Après l’annonce publique du soutien de Donald Trump au traitement par la chloroquine, le sujet est aussitôt envenimé par la révélation de liens financiers étroits entre le Président Américain et SANOFI, sur Twitter. L’information et le décryptage des liens est relayé dans la presse écrite et internet : Donald Trump en vantant la chloroquine pousse le marché et donc ses intérêts et ceux de ses grands supports financiers. Cette polémique, qui met en avant les intérêts financiers de la crise plutôt que les intérêts sanitaires qu’ils essayent de défendre depuis le début de l’année, est très malvenue. Cela est un véritable chat dans la gorge de SANOFI. Une toux non contrôlée et non contrôlable. Cette accusation de lien financier entre le politique américain et la firme pharmaceutique entrave l’image de l’un comme de l’autre.

La légitimité des Sanofi se vérifiera dans les actes

Dans ce contexte tendu, où les attentes sont fortes face à l’ensemble de l’univers médical et pharmaceutique, nous reconnaissons au groupe SANOFI une capacité d’adaptation et d’innovation. Le COVID, la révélation de la dépendance économique vis-à-vis des producteurs chinois des principes actifs ou encore les liens du Président Trump avec le laboratoire sont des éléments de déstabilisation qui auraient dû conduire à un état de crise. Par des jeux de communication et une force d’anticipation, le laboratoire pharmaceutique a su stopper l’effet de contagion en isolant chaque sujet et en répondant par l’action.
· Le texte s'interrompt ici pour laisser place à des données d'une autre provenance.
(** ** Deciding well-formedness *)

(** What [fs_wf] asks of one entry. *)
Definition node_ok (ns : gmap (list string) node) (q : list string) : Prop :=
  q = [] ∨ (is_dir ns (parent q) = true ∧ from_option valid_name False (last q)).

#[global] Instance node_ok_dec ns q : Decision (node_ok ns q).
Proof. unfold node_ok. destruct (last q); apply _. Defined.

Lemma fs_wf_alt w :
  fs_wf w ↔
  is_dir (nodes w) [] = true ∧
  map_Forall (λ q _, node_ok (nodes w) q) (nodes w) ∧
  Forall valid_name (cwd w).
Proof.
  split.
  - intros [Hr Hp Hn Hc]. split_and!; [done| |done].
    intros q n Hq. destruct q as [|c q _] using rev_ind; [by left|right].
    rewrite parent_snoc, last_snoc. cbn. split; [eapply Hp|eapply Hn]; eauto.
  - intros (Hr & Hall & Hc). split; [done| | |done].
    + intros p c [n Hq]. destruct (Hall _ _ Hq) as [?|[Hd _]]; [by destruct p|].
      by rewrite parent_snoc in Hd.
    + intros p c [n Hq]. destruct (Hall _ _ Hq) as [?|[_ Hv]]; [by destruct p|].
      by rewrite last_snoc in Hv.
Qed.

#[global] Instance fs_wf_dec w : Decision (fs_wf w).
Proof.
  refine (cast_if (decide (is_dir (nodes w) [] = true ∧
                           map_Forall (λ q _, node_ok (nodes w) q) (nodes w) ∧
                           Forall valid_name (cwd w))));
    by rewrite fs_wf_alt.
Defined.

Lemma demo_world_wf : fs_wf demo_world.
Proof. apply (bool_decide_unpack _). by vm_compute. Qed.

(** ** Lemmas on [access], [unlink], [symlink] and [opendir] *)

Section more_calls.
Implicit Types (w : world) (s : string) (p q : list string) (n : node) (c : string).

Lemma sys_access_ok w s m :
  is_ok (sys_access w s m) = true ↔
  ∃ p n, lookup_node w s true = Ok (p, n) ∧ perm_allows (node_perm n) m = true.
Proof.
  unfold sys_access. destruct (lookup_node w s true) as [[p n]|e]; cbn.
  - destruct (perm_allows (node_perm n) m) eqn:E; split; try done; eauto.
    intros (? & ? & [= <- <-] & ?). congruence.
  - split; [done|]. by intros (? & ? & ? & ?).
Qed.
Les liens avec le public n’ont pas été entamés et une stratégie de communication massive est en route pour s’en assurer. Un travail distanciel rondement mené mis entaché récemment par l'annonce faite sur la distribution de quatre milliards d'euros à ses actionnaires. Chiffre que ses détracteurs comparent aux 100 millions attribués aux hôpitaux français.